Stored dataset items

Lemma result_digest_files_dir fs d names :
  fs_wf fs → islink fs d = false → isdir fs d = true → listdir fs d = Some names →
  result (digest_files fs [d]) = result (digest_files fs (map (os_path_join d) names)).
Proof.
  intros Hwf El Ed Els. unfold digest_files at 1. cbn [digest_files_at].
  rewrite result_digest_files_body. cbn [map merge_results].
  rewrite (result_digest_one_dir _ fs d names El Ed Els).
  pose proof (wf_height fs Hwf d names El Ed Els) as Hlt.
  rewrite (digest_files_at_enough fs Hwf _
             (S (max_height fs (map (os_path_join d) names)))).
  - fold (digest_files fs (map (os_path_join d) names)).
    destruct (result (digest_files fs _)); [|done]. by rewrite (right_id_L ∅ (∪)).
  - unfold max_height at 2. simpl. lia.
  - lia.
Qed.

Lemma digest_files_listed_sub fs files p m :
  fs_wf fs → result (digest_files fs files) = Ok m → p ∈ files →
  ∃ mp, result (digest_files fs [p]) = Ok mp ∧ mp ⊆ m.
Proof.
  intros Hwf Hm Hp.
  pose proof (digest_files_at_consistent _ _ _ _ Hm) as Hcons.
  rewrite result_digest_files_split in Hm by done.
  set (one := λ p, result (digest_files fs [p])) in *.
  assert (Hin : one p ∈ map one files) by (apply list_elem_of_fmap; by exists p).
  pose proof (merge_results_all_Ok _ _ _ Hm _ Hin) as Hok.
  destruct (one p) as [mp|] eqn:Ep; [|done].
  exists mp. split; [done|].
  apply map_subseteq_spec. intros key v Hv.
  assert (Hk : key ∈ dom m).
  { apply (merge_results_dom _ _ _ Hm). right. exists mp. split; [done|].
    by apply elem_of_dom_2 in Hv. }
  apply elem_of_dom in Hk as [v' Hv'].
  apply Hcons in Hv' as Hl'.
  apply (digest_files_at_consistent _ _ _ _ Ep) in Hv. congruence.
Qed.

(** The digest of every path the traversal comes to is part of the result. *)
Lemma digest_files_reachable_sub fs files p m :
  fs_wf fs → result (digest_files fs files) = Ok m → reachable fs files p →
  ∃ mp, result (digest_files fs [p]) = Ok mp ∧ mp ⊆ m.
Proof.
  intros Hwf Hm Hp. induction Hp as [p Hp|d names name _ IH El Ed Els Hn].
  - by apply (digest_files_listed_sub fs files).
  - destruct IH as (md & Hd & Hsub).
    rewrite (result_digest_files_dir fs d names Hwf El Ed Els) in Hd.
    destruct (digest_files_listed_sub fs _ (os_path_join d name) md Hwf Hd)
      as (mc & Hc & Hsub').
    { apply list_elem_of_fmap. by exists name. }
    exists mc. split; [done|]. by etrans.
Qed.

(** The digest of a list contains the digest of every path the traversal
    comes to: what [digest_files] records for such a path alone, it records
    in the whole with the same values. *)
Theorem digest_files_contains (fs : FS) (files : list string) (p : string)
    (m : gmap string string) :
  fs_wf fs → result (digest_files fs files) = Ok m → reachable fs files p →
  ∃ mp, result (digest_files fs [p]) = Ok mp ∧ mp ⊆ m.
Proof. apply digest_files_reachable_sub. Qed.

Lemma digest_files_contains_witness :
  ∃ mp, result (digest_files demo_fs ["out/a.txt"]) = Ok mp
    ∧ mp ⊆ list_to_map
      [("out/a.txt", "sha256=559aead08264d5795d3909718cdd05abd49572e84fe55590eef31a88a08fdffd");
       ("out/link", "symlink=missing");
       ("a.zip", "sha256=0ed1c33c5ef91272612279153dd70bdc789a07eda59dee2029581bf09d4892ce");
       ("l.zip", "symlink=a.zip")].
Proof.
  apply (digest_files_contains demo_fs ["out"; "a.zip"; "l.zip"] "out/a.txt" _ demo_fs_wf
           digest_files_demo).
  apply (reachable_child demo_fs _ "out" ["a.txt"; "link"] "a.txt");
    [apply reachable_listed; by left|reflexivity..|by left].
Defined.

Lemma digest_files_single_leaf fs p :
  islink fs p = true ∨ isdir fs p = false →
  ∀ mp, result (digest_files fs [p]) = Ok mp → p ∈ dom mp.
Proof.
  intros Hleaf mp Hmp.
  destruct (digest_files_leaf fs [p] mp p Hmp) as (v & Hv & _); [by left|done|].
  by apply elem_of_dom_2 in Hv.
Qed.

...

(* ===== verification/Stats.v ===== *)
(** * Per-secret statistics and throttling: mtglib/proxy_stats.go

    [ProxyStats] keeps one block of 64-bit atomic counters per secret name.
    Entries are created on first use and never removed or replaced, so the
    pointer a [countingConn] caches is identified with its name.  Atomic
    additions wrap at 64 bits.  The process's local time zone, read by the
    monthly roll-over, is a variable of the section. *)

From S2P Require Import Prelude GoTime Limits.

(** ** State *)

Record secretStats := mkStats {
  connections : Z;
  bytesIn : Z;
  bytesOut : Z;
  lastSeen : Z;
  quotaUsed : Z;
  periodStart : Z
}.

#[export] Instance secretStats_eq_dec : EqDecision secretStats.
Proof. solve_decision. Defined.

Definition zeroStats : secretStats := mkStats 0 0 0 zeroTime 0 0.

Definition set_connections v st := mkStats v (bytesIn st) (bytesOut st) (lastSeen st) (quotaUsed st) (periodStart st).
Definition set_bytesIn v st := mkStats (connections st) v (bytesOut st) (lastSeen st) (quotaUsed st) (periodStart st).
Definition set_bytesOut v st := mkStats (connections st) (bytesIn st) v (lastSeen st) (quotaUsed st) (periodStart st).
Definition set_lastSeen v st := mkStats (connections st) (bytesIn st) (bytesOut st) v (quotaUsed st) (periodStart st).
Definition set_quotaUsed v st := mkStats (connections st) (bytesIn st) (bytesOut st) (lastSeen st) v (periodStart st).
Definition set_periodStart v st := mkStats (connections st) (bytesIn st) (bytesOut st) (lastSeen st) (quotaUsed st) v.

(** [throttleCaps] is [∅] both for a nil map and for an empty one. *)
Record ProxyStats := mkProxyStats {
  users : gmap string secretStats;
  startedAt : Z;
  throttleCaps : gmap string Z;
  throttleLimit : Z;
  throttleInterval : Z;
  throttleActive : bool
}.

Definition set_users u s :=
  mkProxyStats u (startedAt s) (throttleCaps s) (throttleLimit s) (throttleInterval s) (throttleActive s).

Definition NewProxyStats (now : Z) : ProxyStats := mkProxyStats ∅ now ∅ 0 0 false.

→ Task description
The string "Defined" marks the lines to copy; report each of them from the data above.

→ Response area
Defined.
Proof. solve_decision. Defined.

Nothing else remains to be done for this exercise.